## TASK PROMPT
The answer must be an exact copy of the lines from the one holding "Definition pool_alloc (p" through the final line of the entries, and nothing else.

## MATERIAL SHOWN
(* ===== verification/SimSwitch.v ===== *)
(** * The switch simulator

    [mine/fast_layout/src/switch.cpp]: packets of transactions wait in input
    buffers, pass a parser and run through the stages of one pipeline, which
    they enter again for every further pass; [run_cycle] moves everything by
    one cycle.  A static lock lets one multi-pass transaction at a time own the
    pipeline.  Every register remembers the transaction that last accessed it,
    and the accesses are recorded as dependencies for a checker that decides
    whether the history is serializable. *)
From stdpp Require Import base tactics list numbers gmap sorting.
From Stdlib Require Import ZArith Lia.
From S2P Require Import Prelude SimLayout.

#[local] Open Scope Z_scope.

Definition N_PORTS : nat := 32.
Definition N_PORT_GROUPS : nat := 8.
Definition RECIRC_PORT : nat := 8.
Definition IPB_SIZE : nat := 500.
Definition MAX_FAIL_CT : Z := 24.
Definition MOCK_BATCH_GRAN : Z := 250.
Definition POOL_SIZE : nat := 4096.
Definition START_TXN_ID : Z := 0.

(** [sw_txn_t()]. *)
Definition sw_txn_default : sw_txn_t := MkSwTxn 0 0 0 0 [] true 0 0 0 [] [] None.

Definition set_txn_id (i : Z) (t : sw_txn_t) : sw_txn_t :=
  MkSwTxn (port t) i (pass_ct t) (fail_ct t) (orig_txn t) (valid t) (locks_check t) (locks_wanted t) (locks_undo t) (locs t) (passes t) (one_lock t).
Definition set_pass_ct (n : nat) (t : sw_txn_t) : sw_txn_t :=
  MkSwTxn (port t) (txn_id t) n (fail_ct t) (orig_txn t) (valid t) (locks_check t) (locks_wanted t) (locks_undo t) (locs t) (passes t) (one_lock t).
Definition set_valid (b : bool) (t : sw_txn_t) : sw_txn_t :=
  MkSwTxn (port t) (txn_id t) (pass_ct t) (fail_ct t) (orig_txn t) b (locks_check t) (locks_wanted t) (locks_undo t) (locs t) (passes t) (one_lock t).
Definition set_undo (fails undo : Z) (t : sw_txn_t) : sw_txn_t :=
  MkSwTxn (port t) (txn_id t) (pass_ct t) fails (orig_txn t) (valid t) (locks_check t) (locks_wanted t) undo (locs t) (passes t) (one_lock t).

(** ** The state *)

(** [sw_mempool_t]: its slots and its free list. *)
Record mempool := MkPool { pool_ : list sw_txn_t; free_list_ : list nat }.

Definition mempool_make : mempool := MkPool (replicate POOL_SIZE sw_txn_default) (seq 0 POOL_SIZE).

Definition pool_alloc (p : mempool) : outcome (nat * mempool) :=
  match free_list_ p with
  | [] => Fail AssertFailed
  | slot :: l => Ok (slot, MkPool (pool_ p) l)
  end.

## TASK SOLUTION
Definition pool_alloc (p : mempool) : outcome (nat * mempool) :=
  match free_list_ p with
  | [] => Fail AssertFailed
  | slot :: l => Ok (slot, MkPool (pool_ p) l)
  end.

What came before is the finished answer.